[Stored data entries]
(** ** New sprites go last *)

Lemma dict_set_fresh {V} (d : list (string * V)) k v :
  k ∉ d.*1 → dict_set k v d = (d ++ [(k, v)])%list.
Proof.
  induction d as [|[k' v'] d IH]; simpl; [done|].
  intros Hk. destruct (decide (k' = k)) as [->|_].
  - destruct Hk. left.
  - rewrite IH; [done|]. intros Hin. apply Hk. by right.
Qed.

Lemma alter_last {A} (f : A → A) (h : list A) x :
  alter f (length h) (h ++ [x])%list = (h ++ [f x])%list.
Proof. induction h as [|y h IH]; [done|]. cbn. f_equal. apply IH. Qed.

Section appending.
Context `{Platform}.
Hypothesis uuid4_fresh : Inj (=) (=) uuid4.

(** The identifier drawn next is no key of the dict. *)
Lemma fresh_key st : wf st → uuid4 (uuid_calls st) ∉ (sprites st).*1.
Proof.
  intros Hwf (p & Hk & Hin)%list_elem_of_fmap. destruct p as [k a]. simpl in Hk.
  destruct (wf_dict st Hwf k a Hin) as (s & Hs & Hid).
  pose proof (wf_ids st Hwf a s Hs) as Hida.
  assert (uuid_calls st = a) as Ha by (apply uuid4_fresh; congruence).
  apply lookup_lt_Some in Hs. rewrite <- (wf_calls st Hwf) in Hs. lia.
Qed.
(** [for x in xs: s = body(s, x)], stopping at the first exception. *)
Fixpoint for_each {A S} (body : S → A → result S) (xs : list A) (s : S) : result S :=
  match xs with
  | [] => Ok s
  | x :: xs' => s' ← body s x; for_each body xs' s'
  end.

(** [[f(x) for x in xs]], stopping at the first exception. *)
Fixpoint comprehension {A B} (f : A → result B) (xs : list A) : result (list B) :=
  match xs with
  | [] => Ok []
  | x :: xs' => y ← f x; ys ← comprehension f xs'; Ok (y :: ys)
  end.

(** [range(n)] for a Python int [n]: empty when [n <= 0]. *)
Definition range (n : Z) : list Z := seqZ 0 n.

(** [zip(xs, ys)] stops at the shorter argument. *)
Definition zip {A B} (xs : list A) (ys : list B) : list (A * B) := zip_with pair xs ys.

(** ** numpy layer: indexing, slicing, arrays *)

(** An index [i] into an axis of length [n]: negative indices count from the
    end, anything outside [-n, n) raises [IndexError]. *)
Definition np_index (n : nat) (i : Z) : result nat :=
  if decide (0 ≤ i < Z.of_nat n)%Z then Ok (Z.to_nat i)
  else if decide (- Z.of_nat n ≤ i < 0)%Z then Ok (Z.to_nat (i + Z.of_nat n))
  else Raise IndexError.

Definition getitem1 {A} (l : list A) (i : Z) : result A :=
  i' ← np_index (length l) i;
  match l !! i' with Some v => Ok v | None => Raise IndexError end.

(** The slice [:n] of an axis of length [len] keeps this many entries. *)
Definition slice_stop (len : nat) (n : Z) : nat :=
  if decide (0 ≤ n)%Z then Z.to_nat n `min` len else Z.to_nat (Z.of_nat len + n).

Definition slice_to {A} (n : Z) (l : list A) : list A := take (slice_stop (length l) n) l.

(** Two-dimensional arrays: the rows, and the length of axis 1 (kept apart so
    that an array with no row still has a shape). *)
Record array2 (A : Type) : Type := { ncol : nat; rows : list (list A) }.
Arguments ncol {A} a.
Arguments rows {A} a.
Arguments Build_array2 {A} ncol rows.

Definition shape2 {A} (a : array2 A) : nat * nat := (length (rows a), ncol a).

Definition array2_wf {A} (a : array2 A) : Prop :=
  Forall (λ r, length r = ncol a) (rows a).

(** [a[i, j]] *)
Definition getitem2 {A} (a : array2 A) (i j : Z) : result A :=
  i' ← np_index (length (rows a)) i;
  j' ← np_index (ncol a) j;
  match rows a !! i' ≫= (.!! j') with Some v => Ok v | None => Raise IndexError end.

(** [a[i, :]] *)
Definition row {A} (a : array2 A) (i : Z) : result (list A) := getitem1 (rows a) i.

(** [a[:, j]] *)
Definition column {A} (a : array2 A) (j : Z) : result (list A) :=
  j' ← np_index (ncol a) j;
  comprehension (λ r, match r !! j' with Some v => Ok v | None => Raise IndexError end) (rows a).

(** [a[:n]] and [a[:n, :m]] *)
Definition slice_rows {A} (n : Z) (a : array2 A) : array2 A :=
  {| ncol := ncol a; rows := slice_to n (rows a) |}.

Definition slice_rows_cols {A} (n m : Z) (a : array2 A) : array2 A :=
  {| ncol := slice_stop (ncol a) m; rows := take (slice_stop (ncol a) m) <$> slice_to n (rows a) |}.

(** Four-dimensional arrays in C order: the shape and the flat buffer. *)
Record array4 (A : Type) : Type := { dims : nat * nat * nat * nat; cells : list A }.
Arguments dims {A} a.
Arguments cells {A} a.
Arguments Build_array4 {A} dims cells.

Definition size4 (d : nat * nat * nat * nat) : nat :=
  let '(n0, n1, n2, n3) := d in n0 * n1 * n2 * n3.

Definition offset4 (d : nat * nat * nat * nat) (i0 i1 i2 i3 : nat) : nat :=
  let '(_, n1, n2, n3) := d in ((i0 * n1 + i1) * n2 + i2) * n3 + i3.

Definition check_shape (shape : Z * Z * Z * Z) : result (nat * nat * nat * nat) :=
  let '(n0, n1, n2, n3) := shape in
  if decide (0 ≤ n0 ∧ 0 ≤ n1 ∧ 0 ≤ n2 ∧ 0 ≤ n3)%Z
  then Ok (Z.to_nat n0, Z.to_nat n1, Z.to_nat n2, Z.to_nat n3)
  else Raise (ValueError "negative dimensions are not allowed").

(** [np.full(shape, c)] *)
Definition np_full {A} (shape : Z * Z * Z * Z) (c : A) : result (array4 A) :=
  d ← check_shape shape; Ok {| dims := d; cells := replicate (size4 d) c |}.

(** [np.empty(shape)]: the buffer is whatever the allocated block holds;
    [heap o] is the content found at offset [o] of that block. *)
Definition np_empty {A} (heap : nat → A) (shape : Z * Z * Z * Z) : result (array4 A) :=
  d ← check_shape shape; Ok {| dims := d; cells := heap <$> seq 0 (size4 d) |}.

- [Problem] Say how many lines of the data hold the string "block", with no other words in your reply.

- [Answer to this task] 2